I am also very intrigued by how people view functional art, and what feels “right” to hold for different people. As an amputee, the way that I hold a mug and the handle that feels best to me with three fingers and fairly small hands will be very different from someone with large hands and five fingers. It’s such a personal decision for every person to make - which mug is the “right” mug to use every day? What will every person reach for every day for their morning coffee or tea? I love being a part of this decision as the artist and helping people find their own intimate functional object to use every day, regardless of their varying physical abilities and body shapes.
In a way, the artwork is never a “finished” piece. Even when it has left my hands as the artist, it will change in the hands of the new owner. It may chip along the rim from the dishwasher or discolor from the coffee and tea that it is filled with, but it will not be a stagnant work of art on a shelf. Even these seemingly mundane changes in the everyday life of the user allow the piece to stay “alive” and “in process” regardless of any future interactions that I have with it as the artist.

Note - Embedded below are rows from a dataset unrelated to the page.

(** * ScannerTrigger demo script (demo.py): shallow embedding and properties

    The script is straight-line orchestration around external libraries
    (PsychoPy's gui/visual/event/core/logging, the scannertrigger module,
    numpy and matplotlib).  It is embedded as a function from a [World]
    (everything the script reads from outside: the dialog's answers, what
    the trigger library does, key presses, wall-clock readings) to the
    list of library calls it makes, in order, together with the way the
    interpreter ends (core.quit(), an uncaught exception, or a loop that
    has not ended yet).

    Conventions.
    - Time stamps are Python floats; they are modelled as rationals [Q]
      (every finite float is one).  Comparisons are exact; subtraction is
      the exact one, so float rounding is not modelled.
    - A call that the script makes on an external library is an [Event];
      the values the call returns come from the [World].
    - Python exceptions carry their class, so that [except Exception]
      catches what Python catches. *)

From Stdlib Require Import List ZArith QArith Qround String Ascii Bool Lia Arith.
From Stdlib Require Decimal DecimalString DecimalZ DecimalPos.
Import ListNotations.
Open Scope string_scope.

(** ** Python values, dictionaries, exceptions *)

Set Warnings "-register-all".

Module Py.

(** The values that appear in the script's dictionaries. *)
Inductive PyVal : Type :=
| PNone
| PBool (b : bool)
| PInt (z : Z)
| PStr (s : string)
| PList (l : list PyVal)
| PDict (d : list (string * PyVal))
| PConst (qualified_name : string).   (* a constant of a library, s.RISING *)

(** A dict literal, in source order. *)
Definition dict := list (string * PyVal).

Fixpoint getitem (d : dict) (k : string) : option PyVal :=
  match d with
  | [] => None
  | (k', v) :: d' => if String.eqb k' k then Some v else getitem d' k
  end.

(** d[k] = v on a dict that already has the key: position kept. *)
Fixpoint setitem (d : dict) (k : string) (v : PyVal) : dict :=
  match d with
  | [] => [(k, v)]
  | (k', v') :: d' =>
      if String.eqb k' k then (k', v) :: d' else (k', v') :: setitem d' k v
  end.

Definition keys (d : dict) : list string := map fst d.

(** [x == "literal"] for a value [x]. *)
Definition eq_str (x : PyVal) (s : string) : bool :=
  match x with
  | PStr s' => String.eqb s' s
  | _ => false
  end.

(** Exception classes: BaseException has subclasses that are outside
    Exception. *)
Inductive ExnClass : Type :=
| SystemExit
| KeyboardInterrupt
| GeneratorExit
| ExceptionSub (name : string).   (* Exception and every class under it *)

Record PyExn : Type := mkExn { exn_class : ExnClass; exn_str : string }.

Definition isinstance_Exception (e : PyExn) : bool :=
  match exn_class e with
  | ExceptionSub _ => true
  | _ => false
  end.

Definition ValueError (m : string) : PyExn := mkExn (ExceptionSub "ValueError") m.
Definition TypeError (m : string) : PyExn := mkExn (ExceptionSub "TypeError") m.
(** sys.exit(0), which is how core.quit() ends. *)
Definition SystemExit0 : PyExn := mkExn SystemExit "0".

(** *** The builtin int() *)

Definition is_space (c : ascii) : bool :=
  let n := N_of_ascii c in
  (N.eqb n 32 || (N.leb 9 n && N.leb n 13))%bool.

Definition digit_of (c : ascii) : option Z :=
  let n := N_of_ascii c in
  if (N.leb 48 n && N.leb n 57)%bool then Some (Z.of_N n - 48)%Z else None.

Fixpoint lstrip (l : list ascii) : list ascii :=
  match l with
  | c :: l' => if is_space c then lstrip l' else l
  | [] => []
  end.

Definition strip (l : list ascii) : list ascii := rev (lstrip (rev (lstrip l))).

(** The digits of a literal, most significant first.  Between two digits
    one underscore may stand (Python 3.6 and later; Python 2 refuses it).
    [after_digit] tells whether the character before was a digit. *)
Fixpoint digits (acc : Z) (after_digit : bool) (l : list ascii) : option Z :=
  match l with
  | [] => if after_digit then Some acc else None
  | c :: l' =>
      if Ascii.eqb c "_"
      then (if after_digit then digits acc false l' else None)
      else match digit_of c with
           | Some d => digits (10 * acc + d)%Z true l'
           | None => None
           end
  end.

Definition unsigned_literal (l : list ascii) : option Z := digits 0%Z false l.

(** int() of text: a decimal literal with optional sign and surrounding
    white space. *)
Definition int_of_string (s : string) : option Z :=
  match strip (list_ascii_of_string s) with
  | "-"%char :: l => option_map Z.opp (unsigned_literal l)
  | "+"%char :: l => unsigned_literal l
  | l => unsigned_literal l
  end.

(** The message shows the text as repr() does, between quotes (exact for
    text without quotes, backslashes and unprintable characters); the
    wording of the TypeError varies with the version of Python. *)
Definition int (v : PyVal) : PyExn + Z :=
  match v with
  | PInt z => inr z
  | PBool b => inr (if b then 1 else 0)%Z
  | PStr s =>
      match int_of_string s with
      | Some z => inr z
      | None => inl (ValueError ("invalid literal for int() with base 10: '" ++ s ++ "'"))
      end
  | _ => inl (TypeError "int() argument must be a string or a number")
  end.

My work has been influenced by many different people and environments. I am constantly influenced and inspired by artists that I follow on Instagram. I have had a ceramics Instagram account since I was 16, and being a part of that community has really helped me to gain confidence in my own work and to make connections with other artists. It’s almost like having thousands of (very positive and supportive!) critics every time I post, and while it was a bit stressful at first, now it’s helpful and exciting to see what people think of my work. At the last in-person NCECA ceramics conference in Minneapolis, I was able to meet many of the artists that I knew from Instagram and it was so exciting and reassuring that behind the social media, they were still real people that still want to help and educate others. I have found that artists that are active on social media are also much more open to sharing their process, which has really helped me to experiment and develop my own work in new ways.
I look forward to continuing my work as an artist, and can’t wait to see how my personal style evolves!